- _Task requirements_:
Go to the line in the entries below that holds "key : option PrivateKeyDer;" and repeat exactly from there through the line that holds "Definition with_der_cert_and_key (self", inclusive.

═════ Source data

Lemma copy_steps_lookup {A} (src : list A) off out n j :
  off + n <= length out -> n <= length src ->
  foldl (copy_step src off) out (seq 0 n) !! j
  = if decide (off <= j < off + n) then src !! (j - off) else out !! j.
Proof.
  induction n as [|n IH]; intros Ho Hn; [by rewrite decide_False by lia|].
  rewrite seq_S, foldl_app. cbn [foldl]. unfold copy_step at 1.
  destruct (lookup_lt_is_Some_2 src n) as [x Hx]; [lia|]. rewrite Nat.add_0_l, Hx.
  destruct (decide (j = n + off)) as [->|Hj].
  - rewrite decide_True, list_lookup_insert_eq by (rewrite ?copy_steps_length; lia). by rewrite Nat.add_sub.
  - rewrite list_lookup_insert_ne, IH by lia.
    destruct (decide (off <= j < off + n)); destruct (decide (off <= j < off + S n)); (done || lia).
Qed.

(** The two loops write the concatenation, whatever the array held. *)
Lemma const_concat_slices_app {A} (a b : list A) : const_concat_slices a b = a ++ b.
Proof.
  unfold const_concat_slices. set (out := match a, b with x :: _, _ => _ | _, _ => _ end).
  assert (length out = length a + length b) as Hout.
  { subst out. destruct a, b; cbn; rewrite ?length_replicate; lia. }
  apply list_eq. intros j. unfold copy_loop.
  rewrite copy_steps_lookup by (rewrite ?copy_steps_length; lia). rewrite copy_steps_lookup by lia. rewrite Nat.add_0_l. case_decide as Hj; [|case_decide as Hi].
  - by rewrite lookup_app_r by lia.
  - rewrite lookup_app_l by lia. by rewrite Nat.sub_0_r.
  - rewrite !lookup_ge_None_2; [done|rewrite length_app; lia|lia].
Qed.
(* ===== verification/FacadeServer.v ===== *)
(** * FacadeServer: the server builders

    crates/oxitls/src/tls13/server.rs (the facade's builder, ticket rotation task
    and [GenericTlsAcceptor] of lib.rs), server_builder.rs and cert_compression.rs
    of the adapter.  rustls' builder is an interface per provider. *)

From S2P Require Import Prelude Core Crypto Tickets AntiReplay KeyLog Verifier RootStore.
From S2P Require Import ClientBuilder KeyExchange Provider FacadeClient.

(** ** Shared ticketers

    An [Arc<dyn ProducesTickets>] by what it points to: an [OxiTicketer] on the
    heap, a ticketer of the application, or an anti-replay wrapper around one. *)

Inductive TicketerRef := RefOxi (id : nat) | RefExternal (id : nat) | RefAntiReplay (inner : TicketerRef).

(** [CertifiedKey]: the chain and the identity of its signing key. *)
Record CertifiedKey := { ck_cert : list bytes; ck_key : nat }.

(** ** What rustls does with a provider *)

(** [ServerConfig::builder_with_provider]: versions are accepted or refused; a
    WebPKI client verifier is built or refused; a certificate with its key (and a
    staple) is accepted or refused, and so is a certificate for a name. *)
Record RustlsServer := {
  server_versions_ok : list Z -> string + unit;
  safe_default_versions_ok : string + unit;
  client_verifier_ok : RootCertStore -> string + unit;
  single_cert_ok : list bytes -> PrivateKeyDer -> option bytes -> string + unit;
  sni_add_ok : string -> CertifiedKey -> string + unit;
}.

Inductive ClientVerifier :=
  | NoClientVerifier
  | WebPkiClient (roots : RootCertStore) (allow_unauthenticated : bool)
  | RawKeyClient (trusted : list bytes).

Inductive CertResolver :=
  | RawKeyResolver (k : CertifiedKey)
  | SniResolver (l : list (string * CertifiedKey))
  | SingleCert (certs : list bytes) (key : PrivateKeyDer) (ocsp : option bytes).

Record ServerConfig := {
  sc_provider : CryptoProvider;
  sc_versions : VersionChoice;
  sc_client_verifier : ClientVerifier;
  sc_resolver : CertResolver;
  sc_alpn_protocols : list bytes;
  sc_ticketer : option TicketerRef;
  sc_max_fragment_size : option nat;
  sc_max_early_data_size : Z;
  sc_key_log : option KeyLogPolicy;
  sc_cert_compression : bool;
}.

(** ** The builder of the facade *)

Record ServerBuilder := {
  certs : option (list bytes);
  key : option PrivateKeyDer;
  client_verifier_roots : option RootCertStore;
  sb_alpn : list bytes;
  sni_map : list (string * CertifiedKey);
  sb_protocol_versions : option (list Z);
  ticketer : option TicketerRef;
  rotation_ticketer : option (nat * Z);
  ocsp_response : option bytes;
  max_fragment_size : option nat;
  max_early_data_size : option Z;
  sb_provider : option CryptoProvider;
  server_raw_public_key : option CertifiedKey;
  client_raw_public_keys : option (list bytes);
  sb_key_log_policy : option KeyLogPolicy;
  sb_enable_cert_compression : bool;
}.

Module ServerB.
Definition new : ServerBuilder := {|
  certs := None; key := None; client_verifier_roots := None; sb_alpn := [];
  sni_map := []; sb_protocol_versions := None; ticketer := None; rotation_ticketer := None;
  ocsp_response := None; max_fragment_size := None; max_early_data_size := None; sb_provider := None;
  server_raw_public_key := None; client_raw_public_keys := None; sb_key_log_policy := None; sb_enable_cert_compression := false |}.

Definition with_der_cert_and_key (self : ServerBuilder) (cert_chain : list bytes) (k : PrivateKeyDer) : ServerBuilder :=
  let '(Build_ServerBuilder _ _ roots al sni pv tk rot oc mf me pr rpk crpk kl comp) := self in
  Build_ServerBuilder (Some cert_chain) (Some k) roots al sni pv tk rot oc mf me pr rpk crpk kl comp.

Definition with_client_cert_verifier (self : ServerBuilder) (r : RootCertStore) : ServerBuilder :=
  let '(Build_ServerBuilder ce ke _ al sni pv tk rot oc mf me pr rpk crpk kl comp) := self in
  Build_ServerBuilder ce ke (Some r) al sni pv tk rot oc mf me pr rpk crpk kl comp.

Definition with_provider (self : ServerBuilder) (p : CryptoProvider) : ServerBuilder :=
  let '(Build_ServerBuilder ce ke roots al sni pv tk rot oc mf me _ rpk crpk kl comp) := self in
  Build_ServerBuilder ce ke roots al sni pv tk rot oc mf me (Some p) rpk crpk kl comp.

Definition with_alpn_protocols (self : ServerBuilder) (protocols : list bytes) : ServerBuilder :=
  let '(Build_ServerBuilder ce ke roots _ sni pv tk rot oc mf me pr rpk crpk kl comp) := self in
  Build_ServerBuilder ce ke roots protocols sni pv tk rot oc mf me pr rpk crpk kl comp.

Definition with_sni_cert (self : ServerBuilder) (server_name : string) (k : CertifiedKey) : ServerBuilder :=
  let '(Build_ServerBuilder ce ke roots al sni pv tk rot oc mf me pr rpk crpk kl comp) := self in
  Build_ServerBuilder ce ke roots al (sni ++ [(server_name, k)]) pv tk rot oc mf me pr rpk crpk kl comp.

Definition with_protocol_versions (self : ServerBuilder) (versions : list Z) : ServerBuilder :=
  let '(Build_ServerBuilder ce ke roots al sni _ tk rot oc mf me pr rpk crpk kl comp) := self in
  Build_ServerBuilder ce ke roots al sni (Some versions) tk rot oc mf me pr rpk crpk kl comp.

Definition with_ticketer (self : ServerBuilder) (t : TicketerRef) : ServerBuilder :=
  let '(Build_ServerBuilder ce ke roots al sni pv _ _ oc mf me pr rpk crpk kl comp) := self in
  Build_ServerBuilder ce ke roots al sni pv (Some t) None oc mf me pr rpk crpk kl comp.

Definition with_ocsp_response (self : ServerBuilder) (ocsp_der : bytes) : ServerBuilder :=
  let '(Build_ServerBuilder ce ke roots al sni pv tk rot _ mf me pr rpk crpk kl comp) := self in
  Build_ServerBuilder ce ke roots al sni pv tk rot (Some ocsp_der) mf me pr rpk crpk kl comp.

Definition with_max_fragment_size (self : ServerBuilder) (size : option nat) : ServerBuilder :=
  let '(Build_ServerBuilder ce ke roots al sni pv tk rot oc _ me pr rpk crpk kl comp) := self in
  Build_ServerBuilder ce ke roots al sni pv tk rot oc size me pr rpk crpk kl comp.

Definition with_max_early_data_size (self : ServerBuilder) (size : Z) : ServerBuilder :=
  let '(Build_ServerBuilder ce ke roots al sni pv tk rot oc mf me pr rpk crpk kl comp) := self in
  Build_ServerBuilder ce ke roots al sni pv tk rot oc mf (Some size) pr rpk crpk kl comp.

Definition with_server_raw_public_key (self : ServerBuilder) (certified_key : CertifiedKey) : ServerBuilder :=
  let '(Build_ServerBuilder ce ke roots al sni pv tk rot oc mf me pr _ crpk kl comp) := self in
  Build_ServerBuilder ce ke roots al sni pv tk rot oc mf me pr (Some certified_key) crpk kl comp.

Definition with_client_raw_public_keys (self : ServerBuilder) (trusted : list bytes) : ServerBuilder :=
  let '(Build_ServerBuilder ce ke roots al sni pv tk rot oc mf me pr rpk _ kl comp) := self in
  Build_ServerBuilder ce ke roots al sni pv tk rot oc mf me pr rpk (Some trusted) kl comp.

Definition with_key_log_file (self : ServerBuilder) (path : string) : ServerBuilder :=
  let '(Build_ServerBuilder ce ke roots al sni pv tk rot oc mf me pr rpk crpk _ comp) := self in
  Build_ServerBuilder ce ke roots al sni pv tk rot oc mf me pr rpk crpk (Some (KeyLogFile path)) comp.

Definition with_key_log_custom (self : ServerBuilder) (logger : nat) : ServerBuilder :=
  let '(Build_ServerBuilder ce ke roots al sni pv tk rot oc mf me pr rpk crpk _ comp) := self in
  Build_ServerBuilder ce ke roots al sni pv tk rot oc mf me pr rpk crpk (Some (KeyLogCustom logger)) comp.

══════════

- _Your solution_:
  key : option PrivateKeyDer;
  client_verifier_roots : option RootCertStore;
  sb_alpn : list bytes;
  sni_map : list (string * CertifiedKey);
  sb_protocol_versions : option (list Z);
  ticketer : option TicketerRef;
  rotation_ticketer : option (nat * Z);
  ocsp_response : option bytes;
  max_fragment_size : option nat;
  max_early_data_size : option Z;
  sb_provider : option CryptoProvider;
  server_raw_public_key : option CertifiedKey;
  client_raw_public_keys : option (list bytes);
  sb_key_log_policy : option KeyLogPolicy;
  sb_enable_cert_compression : bool;
}.

Module ServerB.
Definition new : ServerBuilder := {|
  certs := None; key := None; client_verifier_roots := None; sb_alpn := [];
  sni_map := []; sb_protocol_versions := None; ticketer := None; rotation_ticketer := None;
  ocsp_response := None; max_fragment_size := None; max_early_data_size := None; sb_provider := None;
  server_raw_public_key := None; client_raw_public_keys := None; sb_key_log_policy := None; sb_enable_cert_compression := false |}.

Definition with_der_cert_and_key (self : ServerBuilder) (cert_chain : list bytes) (k : PrivateKeyDer) : ServerBuilder :=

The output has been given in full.